Dance music was in flux. No longer dominated by disco, DJs’ playlists had opened up to include Latin, early hip hop, rock, post-punk, funk and pop music. Blondie’s ‘Rapture’ was one of the big hits of the year, there were also unlikely club smashes for Modern Romance, former Buzzcock Peter Shelley, Ian Dury, ESG and Talking Heads’ offshoot Tom Tom Club. Club music had not been so varied since the early days of disco.
Enter Sleeping Bag Records. With its cute koala bear logo and off-the-wall name, few record labels epitomised the straitened, evolving circumstances of the 1980s than Sleeping Bag. It was born in total opposition to the slick business operations at Salsoul and Prelude and its output couldn’t have been more different, either, taking in the leftfield manoeuvres of Arthur Russell, Konk, Class Action’s nifty reading of ‘Weekend’, Mantronix, Joyce Sims’ electro-swoon, Nocera’s freestyle, Dhar Braxton and Hanson & Davis’ house-not-house and, if you include sister label, Fresh Records, EPMD, T La Rock, Todd Terry and Just Ice.
It all began on the corner of Thompson Street and Prince Street when Will Socolov and Arthur Russell bumped into each other. They had originally met through the Loft, where they were both regulars (Will’s father was David Mancuso’s lawyer). When Arthur’s Loose Joints project had run into financial difficulties, Will had persuaded his father to lend them some money to finish it.

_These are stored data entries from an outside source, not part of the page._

Lemma wrap32_range x : in_int32 (wrap32 x).
Proof.
  unfold in_int32, INT32_MIN, INT32_MAX, wrap32, wrap_signed.
  change (2 ^ (32 - 1)) with 2147483648.
  change (2 ^ 31) with 2147483648.
  change (2 ^ 32) with 4294967296.
  pose proof (Z.mod_pos_bound (x + 2147483648) 4294967296 ltac:(lia)). lia.
Qed.

Lemma abs32_small x : INT32_MIN < x <= INT32_MAX -> abs32 x = Z.abs x.
Proof.
  intros H. unfold abs32. apply wrap32_id.
  unfold in_int32, INT32_MIN, INT32_MAX in *. lia.
Qed.

End Int.
Import Int.

(** ** Arrays indexed by the motor number

    The firmware indexes its fixed-size arrays with an [int8_t] that the
    callers have checked against the size of the array. [aget] and [aset]
    are total: outside the list a read gives the default and a write is
    dropped. Where the source indexes an array with a number that nothing
    has checked ([SerialComm::CheckRemoteControl], the loops over the tables
    of identifiers in [SerialComm::CheckSerialCommand]), the index is tested
    at that place and the access outside the array is recorded as
    undefined. *)

Section Arrays.
Context {A : Type}.

Definition aget (d : A) (l : list A) (i : Z) : A :=
  if i <? 0 then d else default d (l !! Z.to_nat i).

Definition aset (l : list A) (i : Z) (v : A) : list A :=
  if i <? 0 then l else <[Z.to_nat i := v]> l.

Lemma aget_aset_eq d l i v :
  0 <= i < Z.of_nat (length l) -> aget d (aset l i v) i = v.
Proof.
  intros H. unfold aget, aset.
  destruct (i <? 0) eqn:E; [apply Z.ltb_lt in E; lia|].
  rewrite list_lookup_insert_eq by lia. reflexivity.
Qed.

Lemma aget_aset_ne d l i j v : i <> j -> aget d (aset l i v) j = aget d l j.
Proof.
  intros H. unfold aget, aset.
  destruct (j <? 0) eqn:Ej; [reflexivity|].
  destruct (i <? 0) eqn:Ei; [reflexivity|].
  apply Z.ltb_ge in Ej, Ei.
  rewrite list_lookup_insert_ne by lia. reflexivity.
Qed.

Lemma length_aset l i v : length (aset l i v) = length l.
Proof. unfold aset. destruct (i <? 0); [reflexivity|apply length_insert]. Qed.

Lemma aget_aset_default d l i : aget d (aset l i d) i = d.
Proof.
  unfold aget, aset. destruct (i <? 0); [reflexivity|].
  destruct (decide (Z.to_nat i < length l)%nat) as [H|H].
  - rewrite list_lookup_insert_eq by exact H. reflexivity.
  - rewrite list_insert_ge by lia.
    rewrite (proj2 (lookup_ge_None l (Z.to_nat i))) by lia. reflexivity.
Qed.

End Arrays.

(** ** Common.h *)

Inductive ErrorType := ERR_None | ERR_Serial | ERR_Motor | ERR_TMC | ERR_Parameter | ERR_Remote.

(** The numeric code printed after [ERROR=]. *)
Definition ErrorType_code (e : ErrorType) : Z :=
  match e with
  | ERR_None => 0
  | ERR_Serial => -1
  | ERR_Motor => -2
  | ERR_TMC => -3
  | ERR_Parameter => -4
  | ERR_Remote => -5
  end.

#[global] Instance ErrorType_eq_dec : EqDecision ErrorType.
Proof. solve_decision. Defined.

(** [if (err)] on an error code. *)
Definition is_err (e : ErrorType) : bool :=
  match e with ERR_None => false | _ => true end.

Inductive MotorType := MOTOR_NONE | MOTOR_SIM | MOTOR_TMC.

#[global] Instance MotorType_eq_dec : EqDecision MotorType.
Proof. solve_decision. Defined.

Definition MotorType_code (t : MotorType) : Z :=
  match t with MOTOR_NONE => 0 | MOTOR_SIM => 1 | MOTOR_TMC => 2 end.

Inductive AxisType := AXIS_UNDEF | AXIS_X | AXIS_Y | AXIS_Z | AXIS_AUX.
(** The components of [os.path.abspath(p)], for the working directory
    [cwd] (an absolute path). *)
Definition abspath_names (cwd p : path) : list string :=
  foldl normpath_step [] (Pathlib.names (cwd // p)).

(** [os.path.commonprefix] of two lists *)
Fixpoint commonprefix (a b : list string) : list string :=
  match a, b with
  | x :: a', y :: b' => if decide (x = y) then x :: commonprefix a' b' else []
  | _, _ => []
  end.

(** [os.path.relpath(p, start)] *)
Definition relpath (cwd p start : path) : string :=
  let start_list := abspath_names cwd start in
  let path_list := abspath_names cwd p in
  let i := List.length (commonprefix start_list path_list) in
  let rel_list := replicate (List.length start_list - i) ".." ++ drop i path_list in
  match rel_list with
  | [] => "."
  | _ => Str.join "/" rel_list
  end.

(** ** The build around the export

    What the directive and the build-finished hook touch besides the world
    of [drawio_export]: the working directory, the dependencies noted for the
    document, the warnings logged, the assets copied and the signals sent. *)
Record session := {
  s_world : world;
  cwd : path;                              (* os.getcwd() *)
  dependencies : list string;              (* env.note_dependency calls *)
  warnings : list string;                  (* logger.warning lines *)
  copied : list (string * string);         (* copy_asset calls *)
  signals : list (Z * Z);                  (* os.kill calls: pid, signal *)
  waited : list Z                          (* os.waitid calls *)
}.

Will had recently returned from a sojourn in Hawaii. ‘We started talking and after about half an hour Arthur said, “Would you like to start a label?” And I said, “Sure.” It was as simple as that.’
They both agreed it wasn’t going to follow the rules of other leading labels in the city – and with Arthur Russell’s involvement, there was little chance of that. ‘It was a reaction to the smooth disco look of Nehru collars and Jheri curls. Arthur and I never fitted into that and never wanted to fit into that,’ says Socolov. ‘We were young kids who were into dancing. We hung out with friends who were very hippie-ish in their mentality. I wasn’t but I was a New Yorker and I really enjoyed a lot of different things and different cultures and I wasn’t going to be stereotyped. So we made Sleeping Bag as a reaction to that whole Salsoul, dressing sharp Studio 54 thing. We wore dungarees and sneakers.’
Their first breakthrough single, ‘Go Bang #5’, certainly delivered on that promise. Written by Arthur Russell and culled from his Dinosaur L album, 24 —> 24 Music, and remixed by François K, it had an immediate impact on the city and carried on the trajectory that Russell’s previous explorations in disco (Dinosaur’s ‘Kiss Me Again’ and Loose Joints’ ‘Is It All Over My Face’) had begun. ‘My view of what I had to do with those tapes is organise and focus them,’ recalls François of the ‘Go Bang #5’ sessions. ‘I had to give it an appeal where at least people would listen to it and get into the marvellous and incredible things he had in there. As a mixer, I feel that when I did ‘Go Bang’ I really focused that record. I stripped it down. I spent hours and hours going over each track until I found the elements that were really strong. And the less things that were around them, the better they sounded.’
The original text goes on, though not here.